Most of those in the know, at least on Apple’s side, admit that there’s a low probability of anything being on the iPhone. Despite all the hype, what little data there may be on the iPhone is probably irrelevant: the shooters destroyed their personal phones and computers; this iPhone was a work phone; the government can likely already access relevant information through data carriers, etc.

But now Michael A. Ramos and Gary R. Fagan are calling that perfectly sensible narrative into question. What if, they opine, the iPhone was “used as a weapon to introduce a lying dormant cyber pathogen”? (Emphasis added.)

Here’s the full relevant paragraph explaining the most substantial reason for why Ramos and Fagan think the iPhone might be said to perhaps matter:

“The iPhone is a county owned telephone that may have connected to the San Bernardino County computer network. The seized IPhone [sic] may contain evidence that can only be found on the seized phone that it was used as a weapon to introduce a lying dormant cyber pathogen that endangers San Bernardino County’s infrastructure, a violation of Cal. Penal Code §502 (Lexis 2016) and poses a continuing threat to the citizens of San Bernardino County.”

The District Attorney’s office in San Bernardino did not return Inverse’s request for a comment explaining what a “lying dormant cyber pathogen” might be. (See the full amicus brief here.)

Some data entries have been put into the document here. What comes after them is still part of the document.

(** * GroupTherapy radio: schedule lookup, metadata resolution, SSE fan-out,
      client playback reconciler and JWT sessions

    A shallow embedding of the radio synchronisation code of the repository
    (server/storage.ts, server/routes.ts, server/auth.ts and the client's
    RadioProvider) together with the properties its specification states.

    Conventions
    - timestamps are integers: milliseconds since the epoch for [Date]
      values, seconds for JWT claims;
    - [Math.floor (x / 1000)] on integral milliseconds is [x / 1000] on [Z]
      (floor division);
    - the audio element's [currentTime] and [volume] are doubles in the
      browser; they are rationals here, and the one subtraction the code
      makes on them, in the drift test, is rounded to the nearest double
      ([to_double]);
    - a callback reads the state of the render that created it and writes
      the state of the moment: the handlers below take both;
    - [Math.random ()] draws and database-generated identifiers are side
      inputs of the handlers;
    - an [await]ed storage call is a plain function call on the database
      value: every handler runs atomically, and reading a table cannot
      fail (the handlers' answer to a failing database, status 500 or 400,
      is only reached through the throws modelled here). *)

From Stdlib Require Import ZArith List String Bool Lia QArith Qabs.
From Stdlib Require Import Qround Qpower Lqa.
From Stdlib Require Import Permutation Sorted.
Import ListNotations.
Open Scope string_scope.
Open Scope list_scope.
Open Scope Z_scope.

(** ** Results of calls that may throw *)

Inductive Result (A : Type) : Type :=
| Ok (value : A)
| Throw (message : string).
Arguments Ok {A} value.
Arguments Throw {A} message.

(** ** Table rows *)

Module Schema.

(** Modelled from the spec: the row types of [@shared/schema], which is
    imported by the storage layer but is not among the sources.  The fields
    are those of the spec's data model (Asset, ScheduleItem), which are also
    the only fields the routes read. *)
Record RadioAsset : Type := {
  asset_id : string;
  asset_title : string;
  asset_artist : string;
  audioUrl : string;
  durationSeconds : Z
}.

Record RadioShow : Type := {
  show_id : string;
  show_title : string;
  show_hostName : string
}.

Record RadioScheduleItem : Type := {
  schedule_id : string;
  assetId : string;
  showId : option string;
  scheduledStart : Z;
  scheduledEnd : Z
}.

(** [InsertRadioSchedule]: a row without its generated identifier. *)
Record InsertRadioSchedule : Type := {
  ins_assetId : string;
  ins_showId : option string;
  ins_scheduledStart : Z;
  ins_scheduledEnd : Z
}.

(** [Partial<RadioScheduleItem>]: every column optional, the identifier
    included. *)
Record PartialRadioScheduleItem : Type := {
  upd_id : option string;
  upd_assetId : option string;
  upd_showId : option (option string);
  upd_scheduledStart : option Z;
  upd_scheduledEnd : option Z
}.

End Schema.
Export Schema.

(** ** server/storage.ts: the radio tables of [DatabaseStorage] *)

Module Storage.

Record Database : Type := {
  radioAssets : list RadioAsset;
  radioShows : list RadioShow;
  radioSchedule : list RadioScheduleItem
}.

(** drizzle's comparison operators on timestamps *)
Definition lte (column value : Z) : bool := column <=? value.
Definition gte (column value : Z) : bool := value <=? column.

(** [const [row] = await db.select () ...; return row || undefined] *)
Definition first_row {A : Type} (rows : list A) : option A := hd_error rows.

Definition getRadioAssetById (d : Database) (id : string) : option RadioAsset :=
  first_row (filter (fun a => String.eqb (asset_id a) id) (radioAssets d)).

Definition getRadioShowById (d : Database) (id : string) : option RadioShow :=
  first_row (filter (fun s => String.eqb (show_id s) id) (radioShows d)).

Definition getRadioScheduleById (d : Database) (id : string)
  : option RadioScheduleItem :=
  first_row (filter (fun r => String.eqb (schedule_id r) id) (radioSchedule d)).

(** [.orderBy (desc (radioSchedule.scheduledStart))]: an insertion sort, the
    later start first.  Rows with equal starts keep their table order; the
    database promises no order among them, and the table order is arbitrary. *)
Fixpoint insert_desc (x : RadioScheduleItem) (rows : list RadioScheduleItem)
  : list RadioScheduleItem :=
  match rows with
  | [] => [x]
  | y :: rows' =>
      if scheduledStart y <=? scheduledStart x
      then x :: y :: rows'
      else y :: insert_desc x rows'
  end.

Definition orderBy_desc_scheduledStart (rows : list RadioScheduleItem)
  : list RadioScheduleItem :=
  fold_right insert_desc [] rows.

(** The [where] clause of [getCurrentScheduledItem]:
    [and (lte (scheduledStart, now), gte (scheduledEnd, now))]. *)
Definition active_at (now : Z) (r : RadioScheduleItem) : bool :=
  lte (scheduledStart r) now && gte (scheduledEnd r) now.

(** [getCurrentScheduledItem]; [now] is the [new Date ()] it reads. *)
Definition getCurrentScheduledItem (d : Database) (now : Z)
  : option RadioScheduleItem :=
  first_row
    (firstn 1
       (orderBy_desc_scheduledStart (filter (active_at now) (radioSchedule d)))).

(** [getAllRadioSchedule] *)
Definition getAllRadioSchedule (d : Database) : list RadioScheduleItem :=
  orderBy_desc_scheduledStart (radioSchedule d).

Definition with_schedule (d : Database) (rows : list RadioScheduleItem)
  : Database :=
  {| radioAssets := radioAssets d;
     radioShows := radioShows d;
     radioSchedule := rows |}.

(** [createRadioSchedule]: [insert ... values (schedule) returning ()]; the
    identifier the database generates is the side input [newId]. *)
Definition createRadioSchedule (d : Database) (schedule : InsertRadioSchedule)
  (newId : string) : Database * RadioScheduleItem :=
  let newSchedule :=
    {| schedule_id := newId;
       assetId := ins_assetId schedule;
       showId := ins_showId schedule;
       scheduledStart := ins_scheduledStart schedule;
       scheduledEnd := ins_scheduledEnd schedule |} in
  (with_schedule d (radioSchedule d ++ [newSchedule]), newSchedule).

Definition or_default {A : Type} (o : option A) (a : A) : A :=
  match o with Some x => x | None => a end.

(** [.set (update)]: the columns the update gives.  drizzle drops the
    absent ones and refuses an update that gives none. *)
Definition is_given {A : Type} (o : option A) : bool :=
  match o with Some _ => true | None => false end.

Definition has_values (update : PartialRadioScheduleItem) : bool :=
  is_given (upd_id update) || is_given (upd_assetId update)
  || is_given (upd_showId update) || is_given (upd_scheduledStart update)
  || is_given (upd_scheduledEnd update).

(** [.set (update)] on one row *)
Definition apply_update (update : PartialRadioScheduleItem)
  (r : RadioScheduleItem) : RadioScheduleItem :=
  {| schedule_id := or_default (upd_id update) (schedule_id r);
     assetId := or_default (upd_assetId update) (assetId r);
     showId := or_default (upd_showId update) (showId r);
     scheduledStart := or_default (upd_scheduledStart update) (scheduledStart r);
     scheduledEnd := or_default (upd_scheduledEnd update) (scheduledEnd r) |}.

(** [updateRadioSchedule]: [.set] throws on an update without values, before
    any row is looked at; the function itself throws when no row has the
    identifier.  The constraints of the table are not among the sources and
    are not modelled: an update that gives a row another identifier is
    carried out as written. *)
Definition updateRadioSchedule (d : Database) (id : string)
  (update : PartialRadioScheduleItem) : Result (Database * RadioScheduleItem) :=
  if has_values update then
    let hit := fun r => String.eqb (schedule_id r) id in
    let rows := map (fun r => if hit r then apply_update update r else r)
                    (radioSchedule d) in
    match first_row (map (apply_update update) (filter hit (radioSchedule d))) with
    | Some updated => Ok (with_schedule d rows, updated)
    | None => Throw "Radio schedule not found"
    end
  else Throw "No values to set".

(** [deleteRadioSchedule]: deleting an absent identifier is silent. *)
Definition deleteRadioSchedule (d : Database) (id : string) : Database :=
  with_schedule d
    (filter (fun r => negb (String.eqb (schedule_id r) id)) (radioSchedule d)).

End Storage.
Export Storage.

(** ** server/routes.ts: radio metadata, the SSE registry, schedule routes *)

Module Routes.

Definition DEMO_STREAM_URL : string := "https://stream.zeno.fm/yn65fsaurfhvv".

(** *** Payloads *)

(** The payload of one [data:] event. *)
Inductive SSEData : Type :=
| StateScheduled (currentAsset : RadioAsset) (streamUrl : string)
    (startedAt : Z) (positionSeconds : Z)
| StateLive (streamUrl : string)
| ScheduleUpdate (scheduleItem : RadioScheduleItem) (asset : option RadioAsset)
| ScheduleDeleted (scheduleId : string).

Twitter was both flabbergasted and much amused by these so-called cyber pathogens:

Ars Technica spoke with a Jonathan Zdziarski, a “prominent iPhone security expert” — who also now owns the domain Zdziarski echoed these claims of absurdity, saying that the amicus brief implies a “magical unicorn might exist on this phone.”

“‘The world has never seen what he is describing coming from an iPhone,’ Zdziarski said. ‘I would expect, I would demand, in order to make that statement at all, he should make some kind of proof.’”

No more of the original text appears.